# EXERCISE INSTRUCTIONS:
Restate word for word the entries below, starting with the line with "Definition VC_META : Z := 4." and continuing through the line with "(** The settings". Include both of those lines and no others.

§ §

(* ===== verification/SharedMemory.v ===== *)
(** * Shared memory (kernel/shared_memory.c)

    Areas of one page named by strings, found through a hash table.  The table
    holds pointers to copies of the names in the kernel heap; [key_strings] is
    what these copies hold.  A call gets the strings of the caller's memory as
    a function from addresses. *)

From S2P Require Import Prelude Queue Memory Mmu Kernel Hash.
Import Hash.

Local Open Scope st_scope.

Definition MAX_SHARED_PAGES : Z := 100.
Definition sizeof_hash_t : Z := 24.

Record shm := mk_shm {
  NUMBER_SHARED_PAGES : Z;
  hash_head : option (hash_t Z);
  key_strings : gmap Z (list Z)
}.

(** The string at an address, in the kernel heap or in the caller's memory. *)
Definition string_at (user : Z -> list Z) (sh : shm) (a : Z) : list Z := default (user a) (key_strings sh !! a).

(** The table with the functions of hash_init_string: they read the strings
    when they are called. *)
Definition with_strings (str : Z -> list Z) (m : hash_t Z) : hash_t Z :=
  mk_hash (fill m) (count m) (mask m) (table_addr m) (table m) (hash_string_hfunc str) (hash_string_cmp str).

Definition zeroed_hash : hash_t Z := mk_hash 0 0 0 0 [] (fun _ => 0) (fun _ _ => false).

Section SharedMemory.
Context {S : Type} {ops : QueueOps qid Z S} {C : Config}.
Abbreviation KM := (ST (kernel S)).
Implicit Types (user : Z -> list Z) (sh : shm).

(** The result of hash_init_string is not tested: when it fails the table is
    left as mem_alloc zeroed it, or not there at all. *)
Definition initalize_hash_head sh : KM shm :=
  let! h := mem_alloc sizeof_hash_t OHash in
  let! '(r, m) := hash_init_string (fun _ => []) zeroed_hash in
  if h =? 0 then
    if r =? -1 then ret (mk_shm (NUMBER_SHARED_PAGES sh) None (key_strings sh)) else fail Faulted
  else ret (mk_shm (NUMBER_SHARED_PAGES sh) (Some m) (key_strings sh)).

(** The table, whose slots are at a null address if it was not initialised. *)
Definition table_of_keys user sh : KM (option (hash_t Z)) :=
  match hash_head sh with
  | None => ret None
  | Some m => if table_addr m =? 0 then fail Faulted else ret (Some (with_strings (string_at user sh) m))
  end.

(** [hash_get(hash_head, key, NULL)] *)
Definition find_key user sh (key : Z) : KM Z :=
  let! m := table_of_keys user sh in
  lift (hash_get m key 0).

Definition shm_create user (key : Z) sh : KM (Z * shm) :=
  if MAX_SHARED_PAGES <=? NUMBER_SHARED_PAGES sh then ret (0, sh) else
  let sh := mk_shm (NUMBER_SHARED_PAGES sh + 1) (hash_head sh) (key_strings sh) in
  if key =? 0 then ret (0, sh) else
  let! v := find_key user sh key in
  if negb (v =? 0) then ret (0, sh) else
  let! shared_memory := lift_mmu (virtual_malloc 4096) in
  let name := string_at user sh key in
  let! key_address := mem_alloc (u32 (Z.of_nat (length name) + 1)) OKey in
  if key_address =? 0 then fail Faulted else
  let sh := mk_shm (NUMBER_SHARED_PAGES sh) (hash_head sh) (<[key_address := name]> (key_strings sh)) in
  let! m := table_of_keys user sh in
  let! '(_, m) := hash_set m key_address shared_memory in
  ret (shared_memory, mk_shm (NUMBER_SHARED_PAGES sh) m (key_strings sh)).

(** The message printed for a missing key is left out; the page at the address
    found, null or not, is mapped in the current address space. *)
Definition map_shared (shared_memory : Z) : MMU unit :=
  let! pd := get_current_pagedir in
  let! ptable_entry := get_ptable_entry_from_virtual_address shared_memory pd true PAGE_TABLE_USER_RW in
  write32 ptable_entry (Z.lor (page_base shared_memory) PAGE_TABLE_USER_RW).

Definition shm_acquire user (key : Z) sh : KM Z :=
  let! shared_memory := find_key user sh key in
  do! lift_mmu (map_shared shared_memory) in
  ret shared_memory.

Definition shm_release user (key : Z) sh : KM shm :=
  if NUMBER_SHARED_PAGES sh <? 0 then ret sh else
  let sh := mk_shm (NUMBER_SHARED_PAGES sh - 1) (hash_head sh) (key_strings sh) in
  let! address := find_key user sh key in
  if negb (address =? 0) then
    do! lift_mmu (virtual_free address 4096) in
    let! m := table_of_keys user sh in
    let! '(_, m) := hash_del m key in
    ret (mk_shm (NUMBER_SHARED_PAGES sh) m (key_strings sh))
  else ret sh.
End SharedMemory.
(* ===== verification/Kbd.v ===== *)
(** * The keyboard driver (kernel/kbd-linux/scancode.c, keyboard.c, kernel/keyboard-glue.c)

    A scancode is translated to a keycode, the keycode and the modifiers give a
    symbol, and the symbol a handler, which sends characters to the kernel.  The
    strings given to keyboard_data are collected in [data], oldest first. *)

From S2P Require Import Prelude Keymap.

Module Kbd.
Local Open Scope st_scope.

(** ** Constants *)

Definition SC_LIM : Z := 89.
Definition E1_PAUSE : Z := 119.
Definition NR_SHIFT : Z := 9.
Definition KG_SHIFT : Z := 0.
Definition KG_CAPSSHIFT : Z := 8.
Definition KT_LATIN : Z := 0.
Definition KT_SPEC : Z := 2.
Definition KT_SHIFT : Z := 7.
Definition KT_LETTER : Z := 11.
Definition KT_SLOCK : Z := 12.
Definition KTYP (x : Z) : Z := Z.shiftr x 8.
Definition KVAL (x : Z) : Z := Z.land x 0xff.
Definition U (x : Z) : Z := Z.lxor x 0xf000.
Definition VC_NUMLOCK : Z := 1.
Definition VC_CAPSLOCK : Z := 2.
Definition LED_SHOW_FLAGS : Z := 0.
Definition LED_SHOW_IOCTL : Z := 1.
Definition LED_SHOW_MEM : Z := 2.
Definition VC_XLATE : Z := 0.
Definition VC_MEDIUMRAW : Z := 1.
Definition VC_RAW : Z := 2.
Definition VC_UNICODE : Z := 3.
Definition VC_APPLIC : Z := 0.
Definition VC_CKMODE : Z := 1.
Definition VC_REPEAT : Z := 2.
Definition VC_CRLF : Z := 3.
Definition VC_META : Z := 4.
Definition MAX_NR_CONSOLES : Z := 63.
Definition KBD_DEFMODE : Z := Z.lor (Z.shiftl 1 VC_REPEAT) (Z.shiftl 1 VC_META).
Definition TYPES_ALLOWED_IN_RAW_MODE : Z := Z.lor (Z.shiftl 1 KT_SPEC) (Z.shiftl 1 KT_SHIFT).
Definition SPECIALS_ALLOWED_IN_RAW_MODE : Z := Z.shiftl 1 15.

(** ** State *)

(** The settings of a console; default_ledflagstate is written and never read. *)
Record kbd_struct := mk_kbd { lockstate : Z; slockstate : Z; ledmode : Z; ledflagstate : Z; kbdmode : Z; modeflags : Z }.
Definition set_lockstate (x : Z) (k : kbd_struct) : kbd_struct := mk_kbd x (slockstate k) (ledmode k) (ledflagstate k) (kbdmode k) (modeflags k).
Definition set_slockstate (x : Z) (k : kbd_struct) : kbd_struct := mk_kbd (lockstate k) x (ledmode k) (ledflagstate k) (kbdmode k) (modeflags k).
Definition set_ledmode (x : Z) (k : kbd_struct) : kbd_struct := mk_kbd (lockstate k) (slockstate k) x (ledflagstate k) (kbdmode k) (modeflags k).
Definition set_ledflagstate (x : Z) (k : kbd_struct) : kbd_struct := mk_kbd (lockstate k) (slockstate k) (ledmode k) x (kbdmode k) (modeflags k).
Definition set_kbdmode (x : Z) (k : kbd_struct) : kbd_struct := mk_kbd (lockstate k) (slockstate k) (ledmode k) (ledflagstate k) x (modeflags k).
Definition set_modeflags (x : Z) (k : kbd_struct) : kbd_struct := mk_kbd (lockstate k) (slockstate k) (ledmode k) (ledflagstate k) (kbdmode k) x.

§ §

# RESULT BELOW:
Definition VC_META : Z := 4.
Definition MAX_NR_CONSOLES : Z := 63.
Definition KBD_DEFMODE : Z := Z.lor (Z.shiftl 1 VC_REPEAT) (Z.shiftl 1 VC_META).
Definition TYPES_ALLOWED_IN_RAW_MODE : Z := Z.lor (Z.shiftl 1 KT_SPEC) (Z.shiftl 1 KT_SHIFT).
Definition SPECIALS_ALLOWED_IN_RAW_MODE : Z := Z.shiftl 1 15.

(** ** State *)

(** The settings of a console; default_ledflagstate is written and never read. *)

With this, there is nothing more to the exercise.